O processo descreve que recusas às investidas eram respondidas com ameaças à trajetória profissional do funcionário, bônus e promoções, além de ofensas verbais de teor racial.

A chefe também teria forçado o subalterno a sair para tomar drinques com ela após uma negativa. "Se você não transar comigo logo, vou te arruinar… nunca se esqueça, você me pertence”, ela o teria ameaçado, de acordo com o depoimento. Ela também o assediava, mencionando uma suposta promoção que dependeria de seu aval: “Quer ser promovido, ou não?
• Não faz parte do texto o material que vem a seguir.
Lemma group_count_Unique (n : Z) (lps : list LookupParam) (k : nat)
    (tp : GroupedTableParam) (gs : list GroupedLookupParam) (l : Z) (lp : LookupParam) :
  n <= Z.of_nat (length lps) ->
  group_loop_body DenseCompressionStrategy.Unique n lps [] (k, tp) = Ok gs ->
  0 <= l < n -> vec_at lps l = Ok lp ->
  groups_containing gs l = if in_table_group tp lp then 1%nat else 0%nat.
Proof.
  intros Hn Hgs Hl Hlp. rewrite group_loop_body_spec in Hgs by assumption.
  destruct (existsb _ _) eqn:Eb; [discriminate |].
  destruct (emplace_groups_Unique k tp (selected_ids lps tp is_sparse n)
              (selected_ids lps tp is_dense n) l) as [gs' [H1 [H2 _]]].
  rewrite H1 in Hgs. injection Hgs as <-. rewrite H2.
  rewrite !found_selected_ids by assumption.
  assert (Hu : selects lps tp unsupported l = false).
  { destruct (selects lps tp unsupported l) eqn:E; [| reflexivity].
    rewrite <- Eb. symmetry. apply existsb_exists. exists l.
    split; [now apply In_counter | assumption]. }
  revert Hu. unfold selects. rewrite Hlp.
  unfold unsupported, supported, is_dense, is_sparse.
  destruct (in_table_group tp lp); simpl; [| reflexivity].
  destruct (Z.eqb_spec (combiner lp) Combiner.Concat) as [-> | Hc]; simpl;
    [reflexivity |].
  rewrite negb_false_iff. now intros ->.
Qed.

Lemma group_loop_count_Unique (n : Z) (lps : list LookupParam)
    (its : list (nat * GroupedTableParam)) (gs : list GroupedLookupParam)
    (l : Z) (lp : LookupParam) :
  n <= Z.of_nat (length lps) ->
  for_each (group_loop_body DenseCompressionStrategy.Unique n lps) its [] = Ok gs ->
  0 <= l < n -> vec_at lps l = Ok lp ->
  groups_containing gs l = table_groups_containing (map snd its) (table_id lp).
Proof.
  intros Hn Hgs Hl Hlp. revert gs Hgs.
  induction its as [| [k tp] its IH]; intros gs Hgs.
  - injection Hgs as <-. reflexivity.
  - rewrite group_loop_cons in Hgs.
    destruct (group_loop_body _ n lps [] (k, tp)) as [g | |] eqn:Eg;
      try discriminate.
    cbn [bind] in Hgs.
    destruct (for_each _ its []) as [gs' | |]; try discriminate.
    injection Hgs as <-.
    rewrite groups_containing_app, (IH gs' eq_refl).
    rewrite (group_count_Unique n lps k tp g l lp Hn Eg Hl Hlp).
    unfold table_groups_containing, in_table_group. cbn [map snd filter].
    destruct (negb (not_found (table_ids tp) (table_id lp))); reflexivity.
Qed.

Lemma build_count_Unique (n : Z) (lps : list LookupParam)
    (gtp : list GroupedTableParam) (gs : list GroupedLookupParam)
    (l : Z) (lp : LookupParam) :
  n <= Z.of_nat (length lps) ->
  build_grouped_lookup_params DenseCompressionStrategy.Unique n lps gtp = Ok gs ->
  0 <= l < n -> vec_at lps l = Ok lp ->
  groups_containing gs l = table_groups_containing gtp (table_id lp).
Proof.
  intros Hn Hgs Hl Hlp. unfold build_grouped_lookup_params in Hgs.
  rewrite (group_loop_count_Unique n lps _ gs l lp Hn Hgs Hl Hlp).
  now rewrite map_snd_enumerate.
Qed.

(** A filter that keeps one element keeps it at one position. *)
Lemma filter_one {A : Type} (f : A -> bool) (v : list A) :
  length (filter f v) = 1%nat ->
  exists i a, nth_error v i = Some a /\ f a = true /\
    forall j b, nth_error v j = Some b -> f b = true -> j = i.
Proof.
  induction v as [| x v IH]; simpl; [discriminate |].
  destruct (f x) eqn:Ex; simpl.
  - intros H. injection H as H. apply length_zero_iff_nil in H.
    exists 0%nat, x. repeat split; auto.
    intros [| j] b Hj Hb; [reflexivity |]. simpl in Hj.
    assert (Hin : In b (filter f v)) by (apply filter_In; split; [eapply nth_error_In |]; eauto).
    rewrite H in Hin. destruct Hin.
  - intros H. destruct (IH H) as [i [a [H1 [H2 H3]]]].
    exists (S i), a. repeat split; auto.
    intros [| j] b Hj Hb; simpl in Hj.
    + injection Hj as ->. congruence.
    + f_equal. eauto.
Qed.

Lemma lookup_id_in_group_true (p : EmbeddingCollectionParam) (g l : Z) :
  lookup_id_in_group p g l = Ok true <->
  0 <= g /\ exists grp, nth_error (grouped_lookup_params p) (Z.to_nat g) = Some grp /\
                        negb (not_found (lookup_ids grp) l) = true.
Proof.
  unfold lookup_id_in_group.
  destruct (vec_at (grouped_lookup_params p) g) as [grp | |] eqn:E; simpl.
  - apply vec_at_Ok in E. destruct E as [E0 E]. split.
    + intros [= H]. eauto.
    + intros [_ [grp' [H1 H2]]]. congruence.
  - split; [discriminate |]. intros [H0 [grp [H1 H2]]].
    assert (vec_at (grouped_lookup_params p) g = Ok grp) by (apply vec_at_Ok; auto).
    congruence.
  - split; [discriminate |]. intros [H0 [grp [H1 H2]]].
    assert (vec_at (grouped_lookup_params p) g = Ok grp) by (apply vec_at_Ok; auto).
    congruence.
Qed.

(** ** Table groups without lookups, lookups without table group *)

Lemma emplace_groups_nonempty (st : DenseCompressionStrategy) (k : nat)
    (tp : GroupedTableParam) (sparse dense : list Z) (gs : list GroupedLookupParam) :
  emplace_groups st k tp sparse dense [] = Ok gs ->
  Forall (fun g => lookup_ids g <> []) gs.
Proof.
  unfold emplace_groups, push_back.
  destruct sparse as [| s sparse], dense as [| d dense]; simpl;
    try (intros [= <-]; repeat constructor; discriminate);
    destruct (st =? DenseCompressionStrategy.Unique);
    try (intros [= <-]; repeat constructor; discriminate);
    destruct (st =? DenseCompressionStrategy.CacheFrequent);
    try (intros [= <-]; repeat constructor; discriminate);
    discriminate.
Qed.

Lemma group_loop_nonempty (st : DenseCompressionStrategy) (n : Z)
    (lps : list LookupParam) (its : list (nat * GroupedTableParam))
    (gs : list GroupedLookupParam) :
  for_each (group_loop_body st n lps) its [] = Ok gs ->
  Forall (fun g => lookup_ids g <> []) gs.
Proof.
  revert gs. induction its as [| [k tp] its IH]; intros gs Hgs.
  - injection Hgs as <-. constructor.
  - rewrite group_loop_cons in Hgs.
    destruct (group_loop_body st n lps [] (k, tp)) as [g | |] eqn:Eg;
      try discriminate.
    cbn [bind] in Hgs.
    destruct (for_each _ its []) as [gs' | |]; try discriminate.
    injection Hgs as <-. apply Forall_app. split; [| now apply IH].
    unfold group_loop_body in Eg.
    destruct (for_each _ (counter n) _) as [[s d] | |]; try discriminate.
    eapply emplace_groups_nonempty; eauto.
Qed.

Lemma no_lookup_selected (n : Z) (lps : list LookupParam) (tp : GroupedTableParam)
    (sel : Combiner -> bool) :
  ~ has_lookup n lps (fun _ => True) tp -> selected_ids lps tp sel n = [].
Proof.
  intros H. apply selected_ids_nil. apply not_true_iff_false. intros He.
  apply existsb_exists in He. destruct He as [l [Hl Hs]].
  apply In_counter in Hl. apply selects_true in Hs.
  destruct Hs as [lp [H1 [H2 _]]]. apply H. exists l, lp. auto.
Qed.

(** The iteration of the outer loop for a table group without lookups
    changes nothing and throws nothing. *)
Lemma group_loop_body_no_lookup (st : DenseCompressionStrategy) (n : Z)
    (lps : list LookupParam) (acc : list GroupedLookupParam) (k : nat)
    (tp : GroupedTableParam) :
  n <= Z.of_nat (length lps) ->
  ~ has_lookup n lps (fun _ => True) tp ->
  group_loop_body st n lps acc (k, tp) = Ok acc.
Proof.
  intros Hn H. rewrite group_loop_body_spec by assumption.
  rewrite !no_lookup_selected by assumption.
  assert (E : existsb (selects lps tp unsupported) (counter n) = false)
    by (apply selected_ids_nil; now apply no_lookup_selected).
  now rewrite E.
Qed.

Lemma combine_seq_snoc {A : Type} (v : list A) (a : A) (k : nat) :
  combine (seq k (length (v ++ [a]))) (v ++ [a]) =
  combine (seq k (length v)) v ++ [((k + length v)%nat, a)].
Proof.
  revert k. induction v as [| x v IH]; intros k; simpl.
  - now rewrite Nat.add_0_r.
  - rewrite IH. now rewrite Nat.add_succ_comm.
Qed.

Lemma enumerate_snoc {A : Type} (v : list A) (a : A) :
  enumerate (v ++ [a]) = enumerate v ++ [(length v, a)].
Proof. unfold enumerate. now rewrite combine_seq_snoc. Qed.

Lemma build_snoc_no_lookup (st : DenseCompressionStrategy) (n : Z)
    (lps : list LookupParam) (gtp : list GroupedTableParam) (tp : GroupedTableParam) :
  n <= Z.of_nat (length lps) ->
  ~ has_lookup n lps (fun _ => True) tp ->
  build_grouped_lookup_params st n lps (gtp ++ [tp]) =
  build_grouped_lookup_params st n lps gtp.
Proof.
  intros Hn H. unfold build_grouped_lookup_params.
  rewrite enumerate_snoc, for_each_app.
  destruct (for_each _ (enumerate gtp) []) as [gs | |]; cbn [bind for_each]; auto.
  now rewrite group_loop_body_no_lookup.
Qed.

Lemma nth_error_set_nth {A : Type} (v : list A) (i j : nat) (a : A) :
  (i < length v)%nat ->
  nth_error (set_nth v i a) j = if Nat.eqb j i then Some a else nth_error v j.
Proof.
  unfold set_nth. revert i j. induction v as [| x v IH]; intros i j Hi; simpl in Hi.
  - lia.
  - destruct i as [| i]; simpl.
    + destruct j; reflexivity.
    + destruct j as [| j]; simpl; [reflexivity |].
      apply IH. lia.
Qed.

Lemma vec_at_set_nth {A : Type} (v : list A) (l i : Z) (a b : A) :
  vec_at v l = Ok b ->
  vec_at (set_nth v (Z.to_nat l) a) i = if i =? l then Ok a else vec_at v i.
Proof.
  intros Hl. assert (Hr := vec_at_Ok_range _ _ _ Hl).
  unfold vec_at. destruct (Z.ltb_spec i 0).
  - destruct (Z.eqb_spec i l); [lia | reflexivity].
  - rewrite nth_error_set_nth by lia.
    destruct (Z.eqb_spec i l) as [-> | Hne].
    + now rewrite Nat.eqb_refl.
    + destruct (Nat.eqb_spec (Z.to_nat i) (Z.to_nat l)); [lia | reflexivity].
Qed.

(** The combiner of a lookup outside the table group is not looked at. *)
Lemma lookup_loop_body_combiner (lps : list LookupParam) (tp : GroupedTableParam)
    (l : Z) (lp : LookupParam) (c : Combiner) (s : list Z * list Z) (i : Z) :
  vec_at lps l = Ok lp -> ~ In (table_id lp) (table_ids tp) ->
  lookup_loop_body (set_nth lps (Z.to_nat l) (with_combiner c lp)) tp s i =
  lookup_loop_body lps tp s i.
Proof.
  intros Hl Hn. unfold lookup_loop_body. destruct s as [sp de].
  rewrite (vec_at_set_nth _ _ _ _ _ Hl).
  destruct (Z.eqb_spec i l) as [-> | Hne]; [| reflexivity].
  rewrite Hl. simpl. apply not_found_iff in Hn. now rewrite Hn.
Qed.

Lemma build_combiner (st : DenseCompressionStrategy) (n : Z)
    (lps : list LookupParam) (gtp : list GroupedTableParam)
    (l : Z) (lp : LookupParam) (c : Combiner) :
  vec_at lps l = Ok lp ->
  (forall tp, In tp gtp -> ~ In (table_id lp) (table_ids tp)) ->
  build_grouped_lookup_params st n (set_nth lps (Z.to_nat l) (with_combiner c lp)) gtp =
  build_grouped_lookup_params st n lps gtp.
Proof.
  intros Hl Hn. unfold build_grouped_lookup_params.
  apply for_each_ext. intros acc [k tp] Hin.
  assert (Htp : In tp gtp) by (eapply in_combine_r; exact Hin).
  unfold group_loop_body. f_equal.
  apply for_each_ext. intros s i _.
  apply lookup_loop_body_combiner; auto.
Qed.

Lemma groups_of_new (num_table n : Z) (lps : list LookupParam) (m : list (list Z))
    (gtp : list GroupedTableParam) (batch : Z) (li lo : EmbeddingLayout)
    (so : SortStrategy) (kp : KeysPreprocessStrategy) (ar : AllreduceStrategy)
    (co : CommunicationStrategy) :
  groups_of (EmbeddingCollectionParam_new num_table n lps m gtp batch li lo so kp ar co) =
  build_grouped_lookup_params DenseCompressionStrategy.Unique n lps gtp.
Proof.
  unfold groups_of, EmbeddingCollectionParam_new.
  destruct (build_grouped_lookup_params _ n lps gtp); reflexivity.
Qed.

Lemma groups_of_throws (o : outcome EmbeddingCollectionParam) :
  throws_IllegalCall o <-> throws_IllegalCall (groups_of o).
Proof.
  unfold throws_IllegalCall, groups_of.
  destruct o; simpl; split; intros [m H]; try discriminate;
    injection H as ->; eauto.
Qed.

Lemma groups_of_returns (o : outcome EmbeddingCollectionParam) :
  (exists p, o = Ok p) <-> (exists gs, groups_of o = Ok gs).
Proof.
  unfold groups_of.
  destruct o; simpl; split; intros [m H]; try discriminate; eauto.
Qed.

Lemma Exists_group_rejected (st : DenseCompressionStrategy) (n : Z)
    (lps : list LookupParam) (gtp : list GroupedTableParam) :
  Exists (group_rejected st n lps) gtp <->
  Exists (has_lookup n lps other_combiner) gtp \/
  (Exists (has_lookup n lps (eq Combiner.Concat)) gtp /\ other_strategy st).
Proof.
  unfold group_rejected. rewrite !Exists_exists. split.
  - intros [tp [Hin [H | [H Ho]]]]; eauto.
  - intros [[tp [Hin H]] | [[tp [Hin H]] Ho]]; eauto.
Qed.

Lemma not_throws_Ok {A : Type} (o : outcome A) (a : A) :
  o = Ok a -> ~ throws_IllegalCall o.
Proof. intros -> [m H]. discriminate. Qed.

Lemma outcome_iff {A : Type} (o : outcome A) (P : Prop) :
  (P /\ throws_IllegalCall o) \/ (~ P /\ exists a, o = Ok a) ->
  (throws_IllegalCall o <-> P) /\ ((exists a, o = Ok a) <-> ~ P).
Proof.
  intros [[HP Ht] | [HP [a Ha]]].
  - split; split; try tauto.
    intros [a Ha]. destruct Ht as [m Hm]. congruence.
  - split; split; try tauto; eauto.
    intros Ht. exfalso. eapply not_throws_Ok; eauto.
Qed.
Vai ter que merecer, meu brinquedinho árabe".

De acordo com a ação, o funcionário formalizou queixa ao setor de Recursos Humanos em maio de 2025. Ele alega que, após a denúncia, sofreu retaliações como mensagens anônimas, ameaças envolvendo imigração e o bloqueio de acesso aos sistemas da empresa, sendo colocado em licença involuntária.

Em nota ao The Sun, o JPMorgan negou as acusações. A instituição afirmou que realizou uma auditoria interna e não encontrou evidências que sustentassem os relatos de John Doe, acrescentando que o ex-funcionário não colaborou plenamente com as investigações da empresa.

Hajdini ainda permanece no cargo, enquanto a vítima pede indenização por danos à reputação e prejuízos financeiros.